About this exercise: Reproduce only the top of the records, down to and including the line containing "Proof. revert a.".

Listed records:
(** ** Visiting *)

Definition is_live (L : gmap str DocLocation) (id pos : Z) (doc : StoredDocument) : bool :=
  match L !! external_id doc with Some loc => (loc_segment loc =? id) && (loc_offset loc =? pos + 1) | None => false end.
Fixpoint live (L : gmap str DocLocation) (id pos : Z) (rs : list record) : list StoredDocument :=
  match rs with
  | [] => []
  | r :: rs =>
    match r with RPut doc => if is_live L id pos doc then [doc] else [] | RDel _ _ => [] end ++ live L id (pos + zlen (enc r)) rs
  end.
Fixpoint io_fold {A} (f : A -> StoredDocument -> io_result A) (l : list StoredDocument) (a : A) : io_result A :=
  match l with [] => Ok a | d :: l => let! a := f a d in io_fold f l a end.
Lemma io_fold_app {A} (f : A -> StoredDocument -> io_result A) l k a : io_fold f (l ++ k) a = let! a := io_fold f l a in io_fold f k a.
Proof. revert a. induction l as [|d l IH]; intros a; [done|]. cbn. destruct (f a d); [apply IH|done]. Qed.
Lemma visit_loop_spec {A} fuel st id (f : A -> StoredDocument -> io_result A) rs pos a :
  Forall record_ok rs -> (length (encs rs) <= fuel)%nat -> visit_loop fuel st id f (encs rs) pos a = io_fold f (live (bs_locations st) id pos rs) a.
Proof.
  intros Hrs. revert fuel pos a. induction Hrs as [|r rs Hr Hrs IH]; intros fuel pos a Hf; [by destruct fuel|].
  change (encs (r :: rs)) with (enc r ++ encs rs) in *. rewrite length_app in Hf. pose proof (enc_pos r). destruct fuel as [|fuel]; [lia|].
  cbn [visit_loop live]. destruct r as [doc|external internal]; cbn [enc] in *.
  - rewrite <-(assoc_L (++)). destruct (record_reads_u8 OP_PUT) as [H8 _]; [done|]. rewrite H8. change (OP_PUT =? OP_PUT) with true. cbn iota.
    destruct (record_reads_document doc Hr) as [Hd _]. rewrite Hd. cbn [io_bind].
    replace (pos + (Z.of_nat (length (write_u8 OP_PUT ++ write_document doc ++ encs rs)) - zlen (write_document doc ++ encs rs))) with (pos + 1)
      by (rewrite (length_app (write_u8 OP_PUT)), u8_len; lia).
    replace (pos + (Z.of_nat (length (write_u8 OP_PUT ++ write_document doc ++ encs rs)) - zlen (encs rs))) with (pos + zlen (write_u8 OP_PUT ++ write_document doc))
      by (rewrite !length_app; lia).
    fold (is_live (bs_locations st) id pos doc). destruct (is_live (bs_locations st) id pos doc); cbn [io_bind app io_fold].
    + destruct (f a doc) as [a'|]; [|done]. cbn [io_bind]. apply IH. lia.
    + apply IH. lia.
  - rewrite <-!(assoc_L (++)). destruct (record_reads_u8 OP_DELETE) as [H8 _]; [done|]. rewrite H8. change (OP_DELETE =? OP_PUT) with false.
    change (OP_DELETE =? OP_DELETE) with true. cbn iota. destruct Hr as (Hc & Hl & Hi).
    destruct (record_reads_string external Hc Hl) as [Hs1 _]. rewrite Hs1. cbn [io_bind]. destruct (record_reads_u64 internal Hi) as [Hu _]. rewrite Hu. cbn [io_bind app].
    replace (pos + (Z.of_nat (length (write_u8 OP_DELETE ++ write_string external ++ write_u64 internal ++ encs rs)) - zlen (encs rs)))
      with (pos + zlen (write_u8 OP_DELETE ++ write_string external ++ write_u64 internal)) by (rewrite !length_app; lia).
    apply IH. lia.
Qed.
Definition live_of (segs : Segs) (L : gmap str DocLocation) (id : Z) : list StoredDocument :=
  match segs !! id with Some (_, rs) => live L id 8 rs | None => [] end.
Lemma visit_segments_spec {A} disk segs st (f : A -> StoredDocument -> io_result A) ids a :
  segs_ok segs -> represents disk segs whole -> (forall id, id ∈ ids -> is_Some (segs !! id)) ->
  visit_segments disk st f ids a = io_fold f (concat (live_of segs (bs_locations st) <$> ids)) a.
Proof.
  intros Hok Hr. revert a. induction ids as [|id ids IH]; intros a Hids; [done|]. cbn [visit_segments fmap list_fmap concat]. rewrite io_fold_app.
  destruct (Hids id) as [[c rs] Hs]; [left|]. unfold open_segment. rewrite (rp_files _ _ _ Hr), Hs. cbn [fmap option_fmap option_map io_of_option io_bind].
  rewrite app_nil_r. unfold seg_bytes. cbn [fst snd]. destruct (record_reads_exact (magic_of c) 8) as [H _]; [by rewrite magic_len|]. rewrite H. cbn [io_bind].
  destruct (magic_compacted c) as [-> ->]. replace (negb c || c) with true by (by destruct c).
  rewrite visit_loop_spec; [|apply (Hok _ _ Hs)|done]. unfold live_of at 1. rewrite Hs. destruct (io_fold f (live (bs_locations st) id 8 rs) a); [|done].
  cbn [io_bind]. apply IH. intros i Hi. apply Hids. by right.
Qed.
Lemma io_fold_push l docs : io_fold (fun docs doc => Ok (docs ++ [doc])) l docs = Ok (docs ++ l).
Proof. revert docs. induction l as [|d l IH]; intros docs; cbn; [by rewrite app_nil_r|]. rewrite IH. by rewrite <-(assoc_L (++)). Qed.

Lemma elem_of_live_docs L id pos rs doc :
  doc ∈ live L id pos rs <-> exists l1 l2, rs = l1 ++ RPut doc :: l2 /\ is_live L id (pos + zlen (encs l1)) doc = true.
Proof.
  revert pos. induction rs as [|r rs IH]; intros pos; cbn [live].
  { rewrite elem_of_nil. split; [done|]. intros (l1 & l2 & E & _). by destruct l1. }
  rewrite elem_of_app, IH. split.
  - intros [H|(l1 & l2 & -> & H)].
    + destruct r as [d|]; [|by apply elem_of_nil in H]. destruct (is_live L id pos d) eqn:E; [|by apply elem_of_nil in H].
      apply list_elem_of_singleton in H as ->. exists [], rs. split; [done|]. change (zlen (encs [])) with 0. by rewrite Z.add_0_r.
    + exists (r :: l1), l2. split; [done|]. change (encs (r :: l1)) with (enc r ++ encs l1). rewrite length_app.
      replace (pos + Z.of_nat (length (enc r) + length (encs l1))) with (pos + zlen (enc r) + zlen (encs l1)) by lia. done.
  - intros ([|r' l1] & l2 & E & H); cbn in E; injection E as -> ->.
    + left. change (zlen (encs [])) with 0 in H. rewrite Z.add_0_r in H. rewrite H. left.
    + right. exists l1, l2. split; [done|]. change (encs (r' :: l1)) with (enc r' ++ encs l1) in H. rewrite length_app in H.
      replace (pos + Z.of_nat (length (enc r') + length (encs l1))) with (pos + zlen (enc r') + zlen (encs l1)) in H by lia. done.
Qed.
Lemma is_live_loc L id pos doc : is_live L id pos doc = true <-> exists loc, L !! external_id doc = Some loc /\ loc_segment loc = id /\ loc_offset loc = pos + 1.
Proof.
  unfold is_live. destruct (L !! external_id doc) as [loc|]; [|split; [done|by intros (? & ? & _)]]. rewrite andb_true_iff, !Z.eqb_eq. naive_solver.
Qed.
Lemma live_nodup L id pos rs : NoDup (live L id pos rs).
Proof.
  revert pos. induction rs as [|r rs IH]; intros pos; cbn [live]; [constructor|]. apply NoDup_app. split_and!; [|intros d H1 H2|apply IH].
  - destruct r as [d|]; [|constructor]. destruct (is_live L id pos d); [apply NoDup_singleton|constructor].
  - destruct r as [d'|]; [|by apply elem_of_nil in H1]. destruct (is_live L id pos d') eqn:E; [|by apply elem_of_nil in H1]. apply list_elem_of_singleton in H1 as ->.
    apply elem_of_live_docs in H2 as (l1 & l2 & _ & H). apply is_live_loc in E as (loc & El & _ & Eo), H as (loc' & El' & _ & Eo').
    rewrite El in El'. simplify_eq. pose proof (enc_pos (RPut d')). lia.
Qed.
Lemma concat_nodup {A B} (f : A -> list B) (l : list A) :
  NoDup l -> (forall x, NoDup (f x)) -> (forall x y b, b ∈ f x -> b ∈ f y -> x = y) -> NoDup (concat (f <$> l)).
Proof.
  intros Hl Hf Hd. induction Hl as [|x l Hx Hl IH]; [constructor|]. cbn [fmap list_fmap concat]. apply NoDup_app. split_and!; [apply Hf| |done].
  intros b Hb (k & Hk & Hbk)%list_elem_of_In%in_concat. apply list_elem_of_In in Hk, Hbk. apply list_elem_of_fmap in Hk as (y & -> & Hy).
  destruct (Hd _ _ _ Hb Hbk). done.
Qed.
Lemma segment_ids_spec disk segs tails id : represents disk segs tails -> id ∈ list_segment_ids disk <-> is_Some (segs !! id).
Proof.
  intros Hr. unfold list_segment_ids. rewrite elem_of_sort_unstable, elem_of_elements, elem_of_dom, (rp_files _ _ _ Hr). by rewrite fmap_is_Some.
Qed.
Lemma sort_nodup (l : list Z) : NoDup l -> NoDup (sort_unstable l).
Proof. intros H. unfold sort_unstable. by rewrite (sort_by_key_perm id l). Qed.
Lemma all_documents_spec disk st segs A :
  store_inv disk st segs A -> exists docs, all_documents disk st = Ok docs /\ docs ≡ₚ (map_to_list A).*2.
Proof.
  intros Hi. pose proof (si_disk _ _ _ _ Hi) as Hr. unfold all_documents, for_each_document.
  rewrite (visit_segments_spec disk segs); [|apply (si_ok _ _ _ _ Hi)|done|intros id; by apply (segment_ids_spec disk segs whole id Hr)]. rewrite io_fold_push, app_nil_l. eexists. split; [done|].
  assert (Hkey : forall external doc, A !! external = Some doc -> exists loc, bs_locations st !! external = Some loc /\ located segs external loc doc).
  { intros external doc HA. pose proof (si_abs _ _ _ _ Hi external) as Ha. rewrite HA in Ha. destruct (bs_locations st !! external) as [loc|]; [|done]. by exists loc. }
  assert (Hlive : forall id doc, doc ∈ live_of segs (bs_locations st) id -> A !! external_id doc = Some doc /\
    exists loc, bs_locations st !! external_id doc = Some loc /\ loc_segment loc = id).
  { intros id doc Hd. unfold live_of in Hd. destruct (segs !! id) as [[c rs]|] eqn:Es; [|by apply elem_of_nil in Hd].
    apply elem_of_live_docs in Hd as (l1 & l2 & -> & (loc & El & <- & Eo)%is_live_loc). split; [|by exists loc].
    destruct (abs_rel_internal _ _ _ _ _ (si_abs _ _ _ _ Hi) El) as (doc' & HA & _ & c' & l1' & l2' & Es' & El'). rewrite Es in Es'. injection Es' as <- E.
    rewrite El' in Eo. cbn [loc_offset] in Eo. apply encs_prefix_inj in E as [_ E]; [|lia]. injection E as <- _. done. }
  apply NoDup_Permutation.
  - apply concat_nodup; [apply sort_nodup, NoDup_elements|..].
    + intros id. unfold live_of. destruct (segs !! id) as [[]|]; [apply live_nodup|constructor].
    + intros i j d [_ (loc & E & <-)]%Hlive [_ (loc' & E' & <-)]%Hlive. congruence.
  - apply NoDup_fmap_2_strong; [|apply NoDup_map_to_list]. intros [e1 d1] [e2 d2] H1%elem_of_map_to_list H2%elem_of_map_to_list E. cbn in E. subst d2.
    apply Hkey in H1 as (? & _ & <- & _), H2 as (? & _ & <- & _). done.
  - intros doc. rewrite list_elem_of_In, in_concat. split.
    + intros (k & Hk & Hd). apply list_elem_of_In in Hk, Hd. apply list_elem_of_fmap in Hk as (id & -> & _). apply Hlive in Hd as [HA _].
      apply list_elem_of_fmap. exists (external_id doc, doc). split; [done|]. by apply elem_of_map_to_list.
    + intros ([external doc'] & -> & HA%elem_of_map_to_list)%list_elem_of_fmap. cbn.
      destruct (Hkey _ _ HA) as (loc & El & Eid & c & l1 & l2 & Es & Eloc). exists (live_of segs (bs_locations st) (loc_segment loc)).
      rewrite <-!list_elem_of_In. split.
      * apply list_elem_of_fmap_2. apply (segment_ids_spec disk segs whole); [done|by eauto].
      * unfold live_of. rewrite Es. apply elem_of_live_docs. exists l1, l2. split; [done|]. apply is_live_loc. exists loc. rewrite Eid. split_and!; [done|done|]. by rewrite Eloc.
Qed.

Solution for this exercise:
(** ** Visiting *)

Definition is_live (L : gmap str DocLocation) (id pos : Z) (doc : StoredDocument) : bool :=
  match L !! external_id doc with Some loc => (loc_segment loc =? id) && (loc_offset loc =? pos + 1) | None => false end.
Fixpoint live (L : gmap str DocLocation) (id pos : Z) (rs : list record) : list StoredDocument :=
  match rs with
  | [] => []
  | r :: rs =>
    match r with RPut doc => if is_live L id pos doc then [doc] else [] | RDel _ _ => [] end ++ live L id (pos + zlen (enc r)) rs
  end.
Fixpoint io_fold {A} (f : A -> StoredDocument -> io_result A) (l : list StoredDocument) (a : A) : io_result A :=
  match l with [] => Ok a | d :: l => let! a := f a d in io_fold f l a end.
Lemma io_fold_app {A} (f : A -> StoredDocument -> io_result A) l k a : io_fold f (l ++ k) a = let! a := io_fold f l a in io_fold f k a.
Proof. revert a. induction l as [|d l IH]; intros a; [done|]. cbn. destruct (f a d); [apply IH|done]. Qed.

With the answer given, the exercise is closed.